(** * chown.h: the chown-family probes of the runtime security module

    A shallow embedding of [pkg/security/ebpf/c/chown.h].  The header
    defines the entry probes of the seven chown system calls, the exit
    probes (return probes and tracepoints) and the two functions they all
    funnel into, [trace__sys_chown] and [sys_chown_ret].

    Everything the header takes from [syscalls.h] is either a parameter
    of the development (struct layouts, policy lookup, error
    classification, mount classification, context fillers) or, for the
    in-flight syscall cache and the transport, a model written from the
    design document. *)

From Stdlib Require Import ZArith Lia.
From stdpp Require Import gmap list.

Local Open Scope Z_scope.

(** ** C integers *)

(** Conversion of an integer value to [int] (32-bit two's complement),
    as performed by [int retval = PT_REGS_RC(ctx)] and by passing
    [args->ret] for an [int] parameter. *)
Definition to_int (z : Z) : Z := (z + 2 ^ 31) mod 2 ^ 32 - 2 ^ 31.

Definition int_range (z : Z) : Prop := - 2 ^ 31 <= z < 2 ^ 31.

(** ** Event types *)

(** Modelled from the spec: the event-type tag of an in-flight record
    ("tag identifying which syscall family owns this record").  The enum
    lives in a header that is not part of this file; [EVENT_CHOWN] is the
    only member [chown.h] names, the other families are told apart by a
    code. *)
Inductive event_type : Type :=
  | EVENT_CHOWN
  | EVENT_OTHER (code : N).

#[global] Instance event_type_eq_dec : EqDecision event_type.
Proof. solve_decision. Defined.

(** ** Structures declared outside chown.h *)

(** The struct types [chown.h] uses without declaring them, with the
    members it reads: [policy.mode] and [file.path_key.mount_id].  The
    [zero_*] members are the values a C initializer gives to members it
    does not name. *)
Class structs : Type := Structs {
  policy_t : Type;
  mode : policy_t -> Z;
  file_t : Type;
  mount_id : file_t -> Z;
  zero_file : file_t;
  dentry_ptr : Type;
  NULL_dentry : dentry_ptr;
  process_context_t : Type;
  zero_process : process_context_t;
  span_context_t : Type;
  zero_span : span_context_t;
  container_context_t : Type;
  zero_container : container_context_t;
  proc_cache_t : Type;
}.

(** Hook contexts.  Only the member the exit probes read is kept:
    the return register of [struct pt_regs] and the [ret] member of the
    two tracepoint argument blocks. *)
Record pt_regs : Type := { PT_REGS_RC : Z }.
Record tracepoint_syscalls_sys_exit_t : Type := { ret : Z }.
Record tracepoint_raw_syscalls_sys_exit_t : Type := { raw_ret : Z }.

(** The [void *ctx] handed to [sys_chown_ret]: a pointer to one of the
    three hook contexts. *)
Inductive ctx_t : Type :=
  | ctx_regs (regs : pt_regs)
  | ctx_sys_exit (args : tracepoint_syscalls_sys_exit_t)
  | ctx_raw_sys_exit (args : tracepoint_raw_syscalls_sys_exit_t).

Record kevent_t : Type := { async : Z }.
Record syscall_t : Type := { retval : Z }.

Section Data.
Context `{structs}.

(** The [setattr] member of [struct syscall_cache_t], with the members
    [chown.h] touches. *)
Record setattr_t : Type := {
  user : Z;
  group : Z;
  dentry : dentry_ptr;
  file : file_t;
}.

Record syscall_cache_t : Type := {
  type : event_type;
  policy : policy_t;
  setattr : setattr_t;
}.

(** [struct chown_event_t] (lines 6-15). *)
Record chown_event_t : Type := {
  event : kevent_t;
  process : process_context_t;
  span : span_context_t;
  container : container_context_t;
  syscall : syscall_t;
  event_file : file_t;
  uid : Z;
  gid : Z;
}.

(** What a probe does that is visible outside it: the context fillers
    it calls and the events it hands to the transport. *)
Inductive step : Type :=
  | step_fill_process_context
  | step_fill_container_context
  | step_fill_span_context
  | step_send_event (ctx : ctx_t) (ty : event_type) (ev : chown_event_t).

(** The state a probe runs against: the in-flight syscall cache, keyed
    by task id, and the steps performed so far (oldest first). *)
Record world : Type := {
  syscalls : gmap Z syscall_cache_t;
  trace : list step;
}.

(** The events handed to the transport so far. *)
Definition sent_event (s : step) : option chown_event_t :=
  match s with
  | step_send_event _ _ ev => Some ev
  | _ => None
  end.

Definition emitted (w : world) : list chown_event_t :=
  omap sent_event (trace w).

(** Context-enrichment calls performed so far. *)
Definition is_fill (s : step) : bool :=
  match s with
  | step_send_event _ _ _ => false
  | _ => true
  end.

Definition enrichments (w : world) : list step :=
  List.filter is_fill (trace w).
End Data.

(** ** Helpers declared outside chown.h *)

(** The functions and macros [chown.h] calls without defining them and
    whose result the design document leaves to other subsystems.  The
    probes run on behalf of the current task; helpers that look the
    current task up take its id as first argument.  The last two members
    describe the store behind [cache_syscall]: the fixed number of
    records it holds, and, for a full store, which of its records it
    gives up for a new one (the position of that record among the
    records of the store, taken modulo their number). *)
Class helpers `{structs} : Type := Helpers {
  fetch_policy : event_type -> policy_t;
  is_discarded_by_process : Z -> Z -> event_type -> bool;
  IS_UNHANDLED_ERROR : Z -> bool;
  is_pipefs_mount_id : Z -> bool;
  basename_approver : syscall_cache_t -> dentry_ptr -> event_type -> Z;
  fill_process_context :
    Z -> process_context_t -> process_context_t * option proc_cache_t;
  fill_container_context :
    option proc_cache_t -> container_context_t -> container_context_t;
  fill_span_context : Z -> span_context_t -> span_context_t;
  syscalls_capacity : positive;
  eviction_choice : gmap Z syscall_cache_t -> nat;
}.

(** ** The in-flight syscall cache *)

Module CorrelationTable.
Section Table.
Context `{helpers}.

(** Modelled from the spec: whether a push for a task fits the
    "fixed-capacity" table without eviction: the task has a slot
    already ("each task owns its own slot"), or the table holds fewer
    records than its capacity. *)
Definition has_room (task : Z) (table : gmap Z syscall_cache_t) : Prop :=
  is_Some (table !! task) \/
  (size table < Pos.to_nat syscalls_capacity)%nat.

#[global] Instance has_room_dec task table : Decision (has_room task table).
Proof. unfold has_room. apply _. Defined.

(** Modelled from the spec: the task whose record a full table gives up
    ("capacity exhaustion, handled by eviction policy"); none when the
    table is empty. *)
Definition evicted (table : gmap Z syscall_cache_t) : option Z :=
  fst <$>
    map_to_list table
      !! (eviction_choice table `mod` length (map_to_list table))%nat.

(** Modelled from the spec: the table after the eviction. *)
Definition evict (table : gmap Z syscall_cache_t)
    : gmap Z syscall_cache_t :=
  match evicted table with
  | Some task => delete task table
  | None => table
  end.

(** Modelled from the spec: the correlation table behind [cache_syscall]
    and [pop_syscall], which [syscalls.h] defines.  The contract is
    [push(task_id, type, record)] and [pop(task_id, type) -> record|none]
    over a fixed-capacity store keyed by task id with one slot per task,
    each record tagged by its event type.  A push into an occupied slot
    overwrites it; a push for a task without a slot takes a free slot,
    and when the capacity is exhausted it evicts another record and
    takes its place.  The record carries its own tag, so [push] takes
    the tag from it. *)
Definition push (task : Z) (record : syscall_cache_t)
    (table : gmap Z syscall_cache_t) : gmap Z syscall_cache_t :=
  if decide (has_room task table)
  then <[task := record]> table
  else <[task := record]> (evict table).

(** Modelled from the spec: [pop(task_id, type) -> record|none] of the
    same table ("pop = remove-and-return"; with nothing to return the
    pop "is a no-op"). *)
Definition pop (task : Z) (ty : event_type)
    (table : gmap Z syscall_cache_t)
    : option syscall_cache_t * gmap Z syscall_cache_t :=
  match table !! task with
  | Some record =>
      if decide (type record = ty)
      then (Some record, delete task table)
      else (None, table)
  | None => (None, table)
  end.

(** Histories of the table: pushes and pops issued by any tasks, and what
    each pop returned. *)
Inductive op : Type :=
  | Push (task : Z) (record : syscall_cache_t)
  | Pop (task : Z) (ty : event_type).

Definition op_task (o : op) : Z :=
  match o with
  | Push task _ | Pop task _ => task
  end.

Definition is_push_for (task : Z) (o : op) : Prop :=
  match o with
  | Push task' _ => task' = task
  | Pop _ _ => False
  end.

(** The number of pushes of a history. *)
Definition pushes (ops : list op) : nat :=
  length (List.filter (fun o => match o with Push _ _ => true | _ => false end)
            ops).

(** A history that cannot exhaust the capacity of the table it starts
    from: even if every push took a new slot there would be room. *)
Definition fits (ops : list op) (table : gmap Z syscall_cache_t) : Prop :=
  (size table + pushes ops <= Pos.to_nat syscalls_capacity)%nat.

(** The result of a pop, as the task that issued it sees it. *)
Record observation : Type := {
  obs_task : Z;
  obs_type : event_type;
  obs_found : option syscall_cache_t;
}.

Definition apply_op (o : op) (table : gmap Z syscall_cache_t)
    : list observation * gmap Z syscall_cache_t :=
  match o with
  | Push task record => ([], push task record table)
  | Pop task ty =>
      let (found, table') := pop task ty table in
      ([ {| obs_task := task; obs_type := ty; obs_found := found |} ], table')
  end.

Fixpoint run (ops : list op) (table : gmap Z syscall_cache_t)
    : list observation * gmap Z syscall_cache_t :=
  match ops with
  | [] => ([], table)
  | o :: ops' =>
      let (seen, table') := apply_op o table in
      let (seen', table'') := run ops' table' in
      (seen ++ seen', table'')
  end.

(** What one task issued, and what one task saw. *)
Definition ops_of (task : Z) (ops : list op) : list op :=
  filter (fun o => op_task o = task) ops.

Definition seen_by (task : Z) (seen : list observation) : list observation :=
  filter (fun o => obs_task o = task) seen.

End Table.
End CorrelationTable.

(** ** Probes as state transformers *)

Section Probes.
Context `{helpers}.

(** A probe runs on behalf of the current task (what
    [bpf_get_current_pid_tgid] returns) against a [world]. *)
Definition probe (A : Type) : Type := Z -> world -> A * world.

Definition ret_probe {A} (a : A) : probe A := fun _ w => (a, w).

Definition bind_probe {A B} (m : probe A) (k : A -> probe B) : probe B :=
  fun task w => let (a, w') := m task w in k a task w'.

* What you will do
Write down again, exactly as given, only the lines above that fall from the line with "ev => Some ev" to the line with "whose result the", inclusive.

* Solved problem
  | step_send_event _ _ ev => Some ev
  | _ => None
  end.

Definition emitted (w : world) : list chown_event_t :=
  omap sent_event (trace w).

(** Context-enrichment calls performed so far. *)
Definition is_fill (s : step) : bool :=
  match s with
  | step_send_event _ _ _ => false
  | _ => true
  end.

Definition enrichments (w : world) : list step :=
  List.filter is_fill (trace w).
End Data.

(** ** Helpers declared outside chown.h *)

(** The functions and macros [chown.h] calls without defining them and
    whose result the design document leaves to other subsystems.  The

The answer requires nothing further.